As mentioned, next week I'll be discussing Bergman's tussle with modernist gothic horror in The Hour of the Wolf.

The Films of Ingmar Bergman

Persona (1966)
Written and directed by Ingmar Bergman.
Starring Bibi Andersson and Liv Ullman.

Posted by Andrew

Comments (3) Trackbacks (0)
  1. I have always thought that Elisabet and Alma are the same person. It seems incredibly obvious to me, given all of the camera angles that Bergman uses, the fact that the faces are juxtaposed after the double monologue, and the fact that Elisabet’s husband does not seem to notice that she is even there (and yes, I know he is blind, but come on: he knows his wife). This seemed too obvious to me and so I searched for an even deeper meaning and found too many. It doesn’t help that Ingmar himself didn’t have much to say on the subject. Susan Sontag had too much to say about it.

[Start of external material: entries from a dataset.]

(* ===== verification/LoginFacts.v ===== *)
(** * Theorems on the throttling of logins

    That pruning and expiry are invisible: the throttle answers as a log that
    forgets nothing; what that bounds; the budget of second-factor tokens, spent
    one-time codes and reset mails; which address a forwarded request counts
    for. *)

From S2P Require Import Prelude RustStr Chrono Quota IpAddr LoginThrottle.

Local Open Scope Z_scope.

(** ** Windows *)

Lemma fresh_later ttl now now' t : now <= now' -> fresh ttl now' t = true -> fresh ttl now t = true.
Proof. unfold fresh, duration_since. rewrite !Z.ltb_lt. lia. Qed.

Lemma retain_retain now now' l : now <= now' -> retain_window now' (retain_window now l) = retain_window now' l.
Proof.
  intros Hle. unfold retain_window. induction l as [|t l IH]; [done|]. cbn [List.filter].
  destruct (fresh IP_WINDOW now t) eqn:E; cbn [List.filter]; [by rewrite IH|].
  rewrite IH. destruct (fresh IP_WINDOW now' t) eqn:E'; [|done].
  apply (fresh_later _ now) in E'; [congruence|done].
Qed.

Lemma retain_app now l l' : retain_window now (l ++ l') = retain_window now l ++ retain_window now l'.
Proof. apply List.filter_app. Qed.

Lemma pop_snoc {A} (l : list A) x : pop (l ++ [x]) = l.
Proof.
  unfold pop. rewrite length_app. replace (length l + length [x] - 1)%nat with (length l) by (cbn; lia).
  apply take_app_length.
Qed.

(** The entries of one key: in clock order, none after [t]. *)
Definition ordered (t : Z) (l : list Z) : Prop := StronglySorted Z.le l /\ Forall (fun x => x <= t) l.

Lemma ordered_snoc_inv t l x : ordered t (l ++ [x]) -> ordered t l /\ Forall (fun y => y <= x) l /\ x <= t.
Proof.
  intros [Hs Hf]. apply Forall_app in Hf as [Hf Hx]. apply Forall_cons_1 in Hx as [Hx _].
  apply StronglySorted_app in Hs as (Hlx & Hl & _). split_and!; [done| |done].
  apply Forall_forall. intros y Hy. by apply Hlx; [|left].
Qed.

I’m staying with my original thought: Alma and Elisabet are the same person. And let’s not forget: the word “alma” means “soul.”

    I’ve resisted the temptation to go with that interpretation in part because of my own personal bias. I find it more interesting to see a stronger soul find ways to break down and transform a weaker one, just to see it become an even more hideous reflection of what little good remained in the original. Plus it feels like Bergman lays it on so thick that it is one person that any hint that there are really separate is terribly enticing. Like the nurse – we could pull the “but they’re never in the same room together!” card but she clearly treats each woman as a different entity. At that point it’s too early in the story to see the two totally fused together.

    The film is divided into pre- and post- tear with the identity issue. The faster it approaches the end the more it becomes like a hallucination (as if the boy groping at a blurred mother wasn’t enough). One starts to imagine life in the other’s shoes and then play out those fantasies accordingly only they both begin to lose sight of where the original one began (the double monologue, the fusion, the husband). Then “Alma”, the “soul” – or the one that can be more thoroughly infected because she has one.

    Yes, Bergman was notoriously tight lipped about Persona and methinks I’ll have to hunt down Sontag’s writings on the subject.

    As always, your comments are most appreciated.

    -Andrew-

  2. Andrew/Emily

    I haven’t got time to leave a long reply. I just wanted to say I saw the stunning Persona for the first time last night and I also thought that the two women were one and the same. Elizabeth tells her own story through Alma. Her alienation from her child is partly due to the way the boy was conceived (beach story, right?). Maybe one day I will be able to elaborate further on my view of the film. These two women are absolutely majestic.

    Cheers

    allan+b

    • Thank you very much for taking the time to comment! It’s one of the Bergman’s I revisit most frequently (the others being Cries and Whispers and Winter’s Light) and the story of her child’s conception is still one of the most riveting and astonishingly sensual performances captured on film. I still haven’t quite cottoned to the 2 as 1 story but it’s still a very strong reading supported by the film (Emily’s previous soul comments with the camera fusing the two frequently, joining together in peace at night, the conception scene as a way of compartmentalizing what happened).

      I hope you journey on with Bergman and please feel free to comment in the meantime.